Find and Extract a line or words from a source code with Python 3

Asked

Viewed 525 times

1

I need to write a script that can extract a certain line in a source code with Python, I was able to read the source code, but I can’t filter, I’ve read the documentation and I got a little lost.

So far I’ve come up with that result:

import urllib.request
url = "https://www.youtube.com/watch?v=2MpUj-Aua48"
f = urllib.request.urlopen(url)
print(f.read().decode('utf-8'))
keyword = f.search(r'<meta name="keywords"(.*)">')

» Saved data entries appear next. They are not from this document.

(** [handleUplinkConn] from its connection on: [None] when the handshake failed
    and the function returned. *)
Definition handleUplinkConn (picks : list bool) (c : conn) (s : Session) :
    Session * res Uplink :=
  match drain (drain_fuel s) picks s with
  | (s', Ok _) =>
      match handshake s' c with
      | (c', Ok _) => (s', Ok (start_uplink s' c'))
      | (_, Err e) => (s', Err e)
      | (_, Panic) => (s', Panic)
      | (_, NoFuel) => (s', NoFuel)
      end
  | (s', Err e) => (s', Err e)
  | (s', Panic) => (s', Panic)
  | (s', NoFuel) => (s', NoFuel)
  end.

Definition upd_session (s : Session) (u : Uplink) : Uplink :=
  MkUplink s (u_conn u) (u_done u) (u_in u) (u_out u) (u_nops u) (u_pkts u).
Definition set_in (p : in_pc) (c : conn) (u : Uplink) : Uplink :=
  MkUplink (u_session u) c (u_done u) p (u_out u) (u_nops u) (u_pkts u).
Definition set_out (p : out_pc) (c : conn) (u : Uplink) : Uplink :=
  MkUplink (u_session u) c (u_done u) (u_in u) p (u_nops u) (u_pkts u).

(** [u.cancel()] *)
Definition u_cancel (u : Uplink) : Uplink :=
  MkUplink (u_session u) (u_conn u) true (u_in u) (u_out u) (u_nops u) (u_pkts u).
Definition stop_nops (u : Uplink) : Uplink :=
  MkUplink (u_session u) (u_conn u) (u_done u) (u_in u) (u_out u) Stopped (u_pkts u).
Definition stop_pkts (u : Uplink) : Uplink :=
  MkUplink (u_session u) (u_conn u) (u_done u) (u_in u) (u_out u) (u_nops u) Stopped.

Definition nop_packet : Packet := MkPacket OpNOP [].

Definition push_in (pkt : Packet) (s : Session) : Session :=
  set_s_uplinkIn (chan_push pkt (s_uplinkIn s)) s.

(** What the other goroutines of the session do to it meanwhile: they put packets
    into [uplinkOut] and leave [uplinkIn] and the packets taken alone. *)
Definition session_moves (s s' : Session) : Prop :=
  s_uplinkIn s' = s_uplinkIn s
  ∧ pt_taken (p_uplinkOut (s_ports s')) = pt_taken (p_uplinkOut (s_ports s)).

(** One step of the goroutines; the label is the packet that [handlePackets] handled. *)
Inductive uplink_own (u : Uplink) : option Packet → Uplink → Prop :=
  (* pumpIn *)
  | ul_recv c pkt :
      u_in u = InRecv → RecvRawTimeoutDefault (u_conn u) = (c, Ok pkt) →
      uplink_own u None (set_in (InPush pkt) c u)
  | ul_recv_err c e :
      u_in u = InRecv → RecvRawTimeoutDefault (u_conn u) = (c, Err e) →
      uplink_own u None (u_cancel (set_in InStopped c u))
  | ul_push pkt :
      u_in u = InPush pkt → chan_ready (s_uplinkIn (u_session u)) = true →
      uplink_own u None (set_in InRecv (u_conn u) (upd_session (push_in pkt (u_session u)) u))
  | ul_in_stop :
      u_done u = true → uplink_own u None (u_cancel (set_in InStopped (u_conn u) u))
  (* pumpOut *)
  | ul_take pkt rest :
      u_out u = OutSelect → ch_buf (pt_chan (p_uplinkOut (s_ports (u_session u)))) = pkt :: rest →
      uplink_own u None (set_out (OutWrite pkt) (u_conn u) (upd_session (take_out (u_session u)) u))
  | ul_write pkt c :
      u_out u = OutWrite pkt → SendRaw pkt (u_conn u) = (c, Ok tt) →
      uplink_own u None (set_out OutSelect c u)
  | ul_write_err pkt c e :
      u_out u = OutWrite pkt → SendRaw pkt (u_conn u) = (c, Err e) →
      uplink_own u None (u_cancel (set_out OutStopped c u))
  | ul_out_stop :
      u_out u = OutSelect → u_done u = true →
      uplink_own u None (u_cancel (set_out OutStopped (u_conn u) u))
  (* handleNops *)
  | ul_nop s :
      u_nops u = Running → on_ports (TrySendUplink nop_packet) (u_session u) = (s, Ok tt) →
      uplink_own u None (upd_session s u)
  | ul_nops_stop :
      u_done u = true → uplink_own u None (u_cancel (stop_nops u))
  (* handlePackets *)
  | ul_handle pkt rest s :
      u_pkts u = Running → ch_buf (s_uplinkIn (u_session u)) = pkt :: rest →
      handleUplinkPacket pkt (take_in (u_session u)) = (s, Ok tt) →
      uplink_own u (Some pkt) (upd_session s u)
  | ul_handle_err pkt rest s e :
      u_pkts u = Running → ch_buf (s_uplinkIn (u_session u)) = pkt :: rest →
      handleUplinkPacket pkt (take_in (u_session u)) = (s, Err e) →
      uplink_own u (Some pkt) (u_cancel (stop_pkts (upd_session s u)))
  | ul_pkts_stop :
      u_done u = true → uplink_own u None (u_cancel (stop_pkts u)).

(** With the rest of the session. *)
Inductive uplink_step (u : Uplink) : option Packet → Uplink → Prop :=
  | ul_own o u' : uplink_own u o u' → uplink_step u o u'
  | ul_session s : session_moves (u_session u) s → uplink_step u None (upd_session s u)
  | ul_session_done : uplink_step u None (u_cancel u).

I wanted to extract the information inside the line:

<meta name="keywords" content="4k video test, 4k video demo, ultra tv video, video 4k for shop mode, ultra video tv demo play, 2160p video test, hd sourround video test, samsung tv demo, s...">

And capture only the source code keywords.

2 answers

2

You can use the library Beautifulsoup to do the Parsing of HTML.

Just install with:

pip install beautifulsoup4

There in your code you get the HTML as you already did:

import urllib.request

url = "https://www.youtube.com/watch?v=2MpUj-Aua48"
f = urllib.request.urlopen(url)
html = f.read().decode('utf-8')

Now Beautifulsoup does the most complex job, which is to read HTML and fetch the tags you need:

from bs4 import BeautifulSoup

soup = BeautifulSoup(html, 'html.parser')
meta_tag = soup.head.find('meta', attrs={'name': 'keywords'})
keywords = [keyword.strip() for keyword in meta_tag['content'].split(',')]

Explaining:

  • Create Beautifulsoup object

    soup = BeautifulSoup(html, 'html.parser')
    
  • Search for the first tag <meta> within the <head> that has the attribute name and this contains the value keywords

    meta_tag = soup.head.find('meta', attrs={'name': 'keywords'})
    

    The method Soup.() returns the first tag found or None if no tag matches past filters. In the example above I am asking Beautifulsoup to return an element whose tag be it <meta> and containing the attribute name with the value keywords. If this element does not exist in the past HTML, meta_tag had received None as a value.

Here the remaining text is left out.